I was reading a short crime story by Greek author Costas Mouzourakis; it's set in post-crisis (or perpetual-crisis) Athens and I thought the following was really apt.

A successful lawyer explains to our ex bank robber, middle aged hero how the system works:
"...despite common belief, state intervention is crucial in the jungle of the neoliberal market economy. For example, the so called "state injections", are often selective: The government sells out to [private businessmen] underpriced public property, buys expensive money from abroad, and in order to stimulate the economy "injects" it into the banking system, where the [private businessmen] borrow from in order to buy public property, which the government sells out cheap in order to pay back for the expensive money it borrowed, and so on and so on. And everyone is happy - excluding the moron, i.e. the owner of the public property. But that's how it goes; going after the highest possible profit by any means is capitalism's foundational principle. Andrew Young, once a US ambassador to the UN, has said nothing is illegal if a hundred businessmen decide to do it."
Costas Mouzourakis, Oplismeno Skyrodema, p.267

How do they manage? Well, nobody could do it without help from their international cronies. IMF/EU/ECB are against any Greek default. On the contrary, they wish to be able to govern whole economies through the managing of their debt. It's time to start a conversation of what debt is; I just got a hold of David Graeber's book on debt, who poses all relevant questions. One of the main arguments relates debt with violence.
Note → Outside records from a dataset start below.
(* ===== verification/AgentLoop.v ===== *)
(** * The main loop of the agent ([src/main.rs])

    [run] from the start of the session on: the tick with its session event, its
    documents and accumulators, and the shutdown.  A tick gives the new state
    and, in order, what it sets off; the session file is on a file system with
    faults.  What collectors measure, whether a summary could be written, and
    the clocks are arguments of a tick. *)
From Stdlib Require Import Ascii.
From S2P Require Import Prelude Float64 EsModel Json FileSystem GameScan Session Profiles Summary Config.

(** ** Effects *)

Inductive DocKind := SessionStart | GameDetected | SessionSummary.
Inductive Action :=
(** every collector's [set_game_pid] *)
| SetGamePid (pid : option Z)
(** [write_output] of one of the documents of the session *)
| Write (kind : DocKind) (doc : json)
| TransformSync
(** the tailer's poll, with the session it sees *)
| PollTailer (s : SessionManager)
(** the documents of a tick, spawned or spooled *)
| ShipTick (docs : list json)
| RotateStaleFiles
| FinalizeSpool.

Definition is_spool (m : OutputMode) : bool := match m with Spool => true | Elasticsearch => false end.

(** ** Configuration and state *)

Record AgentConfig := {
  ac_mode : OutputMode;
  ac_host_snapshot : json;
  ac_hostname : string;
  ac_base_settings : option json;
  ac_pinned : option Target;
  ac_tailer : bool;
}.

(** [run]'s variables; instants are nanoseconds. *)
Record Agent := {
  ag_session : SessionManager;
  ag_tick : Z;
  ag_session_tick : Z;
  ag_session_start : Z;
  ag_acc : SessionAccumulators;
  ag_last_game : option Target;
}.

(** What one tick meets: its time stamp, that of its event's document, the
    monotonic clock when a summary is made and after it was written, the poll of the session, whether a pinned process is alive,
    the processes and profiles, whether the summary could be written, and what
    each collector gives under its dataset. *)
Record TickEnv := {
  te_ts : string;
  te_event_ts : string;
  te_clock : Z;
  te_restart : Z;
  te_poll : PollEnv;
  te_alive : bool;
  te_machine : Machine;
  te_summary_written : bool;
  te_payloads : list (string * result (option json) string);
}.
(** The same at the shutdown. *)
Record ShutdownEnv := { se_ts : string; se_clock : Z; se_faults : Faults; se_summary_written : bool }.

Definition with_overlay (s : SessionManager) (overlay : option json) : SessionManager :=
  {| session_id := session_id s; current_game := current_game s; label := label s; label_is_manual := label_is_manual s;
     label_source := label_source s; sequence_number := sequence_number s; settings_overlay := overlay;
     session_json_path := session_json_path s; last_scan := last_scan s; last_no_game_log := last_no_game_log s |}.

Definition NANOS : Z := 1000000000.
(** [session_start.elapsed().as_secs()]. *)
Definition elapsed_secs (clock start : Z) : Z := elapsed clock start / NANOS.
Definition STREAM_CLIENT : string := "rigsignal.stream_client".

Section agent.
Context `{Unicode} (agent_version : string) (to_string : json → result string string).
Context (toml_profile : string → option GameProfile) (exe_dir : option string).
Context (cfg : AgentConfig).

(** ** Start *)

Definition start_doc (now : string) (s : SessionManager) : json :=
  build_session_start_doc agent_version now s (ac_host_snapshot cfg) (ac_hostname cfg).
Definition start (now : string) (clock : Z) (s : SessionManager) : Agent * list Action :=
  ({| ag_session := s; ag_tick := 0; ag_session_tick := 0; ag_session_start := clock; ag_acc := new_accumulators; ag_last_game := None |},
   [Write SessionStart (start_doc now s)]).

(** ** Session events *)

(** The settings of a game that starts: a profile below what the user set, and
    below both what is seen in the process. *)
Definition game_settings (m : Machine) (s : SessionManager) (t : Target) : SessionManager :=
  let s :=
    match find_profile m toml_profile exe_dir t with
    | Some profile =>
        let profile_ov := to_overlay profile in
        if is_null profile_ov then s
        else with_overlay s (Some (deep_merge profile_ov (unwrap_or (ac_base_settings cfg) (JObject []))))
    | None => s
    end in
  let maps_ov := settings_overlay_from_maps m (t_pid t) in
  if is_null maps_ov then s
  else with_overlay s (Some (deep_merge maps_ov (unwrap_or (settings_overlay s) (JObject [])))).

Definition on_game_started (te : TickEnv) (a : Agent) (s : SessionManager) (t : Target) : Agent * list Action :=
  let s := game_settings (te_machine te) s t in
  let game_doc := build_game_detected_doc agent_version (te_event_ts te) s (ac_host_snapshot cfg) (ac_hostname cfg) t in
  ({| ag_session := s; ag_tick := ag_tick a; ag_session_tick := ag_session_tick a; ag_session_start := ag_session_start a;
      ag_acc := ag_acc a; ag_last_game := Some t |},
   [SetGamePid (Some (t_pid t)); Write GameDetected game_doc]).

Definition summary_doc (now : string) (clock : Z) (a : Agent) (s : SessionManager) (last_game : option Target) : json :=
  build_summary_doc agent_version now s (ac_host_snapshot cfg) (ac_hostname cfg)
    (elapsed_secs clock (ag_session_start a)) (ag_acc a) last_game.
(** The write, and the synchronisation behind one that went through. *)
Definition write_summary (doc : json) (written : bool) : list Action :=
  Write SessionSummary doc :: (if written && negb (is_spool (ac_mode cfg)) then [TransformSync] else []).

Definition on_game_ended (te : TickEnv) (a : Agent) (s : SessionManager) (t : Target) : Agent * list Action :=
  ({| ag_session := with_overlay s (ac_base_settings cfg); ag_tick := ag_tick a; ag_session_tick := 0;
      ag_session_start := te_restart te; ag_acc := new_accumulators; ag_last_game := Some t |},
   SetGamePid None
   :: (if 0 <? ag_session_tick a then
         write_summary (summary_doc (te_event_ts te) (te_clock te) a s (Some t)) (te_summary_written te)
       else [])).

Definition with_session (a : Agent) (s : SessionManager) : Agent :=
  {| ag_session := s; ag_tick := ag_tick a; ag_session_tick := ag_session_tick a; ag_session_start := ag_session_start a;
     ag_acc := ag_acc a; ag_last_game := ag_last_game a |}.
Definition on_event (te : TickEnv) (a : Agent) (s : SessionManager) (ev : SessionEvent) : Agent * list Action :=
  match ev with
  | GameStarted t => on_game_started te a s t
  | GameEnded t => on_game_ended te a s t
  | NoChange => (with_session a s, [])
  end.

(** ** Documents of a tick *)

Definition tick_doc (ts : string) (s : SessionManager) (dataset : string) (payload : json) : json :=
  let base := if String.eqb dataset STREAM_CLIENT then stream_client_base_doc agent_version s (ac_hostname cfg)
              else base_doc agent_version s (ac_hostname cfg) in
  add_data_stream (deep_merge (stamped ts base) payload) dataset.
(** Collectors that have nothing to say, or fail, give no document. *)
Definition tick_docs (ts : string) (s : SessionManager) (payloads : list (string * result (option json) string)) : list json :=
  filter_map (λ p, match snd p with Ok (Some payload) => Some (tick_doc ts s (fst p) payload) | _ => None end) payloads.

(** ** The tick *)

Definition poll_event (te : TickEnv) (s : SessionManager) : IO (SessionManager * SessionEvent) :=
  match ac_pinned cfg with
  | Some pinned => ret (poll_pinned_target (te_alive te) pinned s)
  | None => poll to_string (te_poll te) s
  end.

Definition counted (a : Agent) : Agent :=
  {| ag_session := ag_session a; ag_tick := add_u64 (ag_tick a) 1; ag_session_tick := add_u64 (ag_session_tick a) 1;
     ag_session_start := ag_session_start a; ag_acc := ag_acc a; ag_last_game := ag_last_game a |}.
(** What follows the event. *)
Definition measure (te : TickEnv) (a : Agent) : Agent * list Action :=
  let docs := tick_docs (te_ts te) (ag_session a) (te_payloads te) in
  ({| ag_session := ag_session a; ag_tick := ag_tick a; ag_session_tick := ag_session_tick a;
      ag_session_start := ag_session_start a; ag_acc := update (ag_acc a) docs; ag_last_game := ag_last_game a |},
   (if ac_tailer cfg then [PollTailer (ag_session a)] else [])
   ++ (match docs with [] => [] | _ => [ShipTick docs] end)
   ++ (if is_spool (ac_mode cfg) then [RotateStaleFiles] else [])).

Definition agent_tick (te : TickEnv) (a : Agent) : IO (Agent * list Action) :=
  let a := counted a in
  let* (s, ev) := poll_event te (ag_session a) in
  let (a, acts) := on_event te a s ev in
  let (a, more) := measure te a in
  ret (a, acts ++ more).

Fixpoint agent_ticks (tes : list TickEnv) (a : Agent) : IO (Agent * list Action) :=
  match tes with
  | [] => ret (a, [])
  | te :: rest =>
      let* (a, acts) := agent_tick te a in
      let* (a, more) := agent_ticks rest a in
      ret (a, acts ++ more)
  end.

(** ** Shutdown *)

Definition shutdown_actions (e : ShutdownEnv) (a : Agent) : list Action :=
  (if 0 <? ag_session_tick a then
     write_summary (summary_doc (se_ts e) (se_clock e) a (ag_session a) (ag_last_game a)) (se_summary_written e)
   else [])
  ++ (if is_spool (ac_mode cfg) then [FinalizeSpool] else []).
Definition shutdown (e : ShutdownEnv) (a : Agent) : IO (list Action) :=
  let* _ := remove_session_json (se_faults e) (ag_session a) in
  ret (shutdown_actions e a).

(** The loop until the signal, between start and shutdown. *)
Definition run (now : string) (clock : Z) (s : SessionManager) (tes : list TickEnv) (e : ShutdownEnv) : IO (list Action) :=
  let (a, first) := start now clock s in
  let* (a, acts) := agent_ticks tes a in
  let* last := shutdown e a in
  ret (first ++ acts ++ last).
End agent.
I'm still at the beginning, but I couldn't resist posting another quote, of an old vaudeville gag, quoted by Graeber:
"I was walking down the street with a friend the other day and a guy with a gun jumps out of an alley and says "stick 'em up."
As I pull out my wallet, I figure, "shouldn't be a total loss." So I pull out some money, turn to my friend and say, "Hey, Fred, here's that fifty bucks I owe you."
The robber was so offended he took out a thousand dollars of his own money, forced Fred to lend it to me at gunpoint, and then took it back again."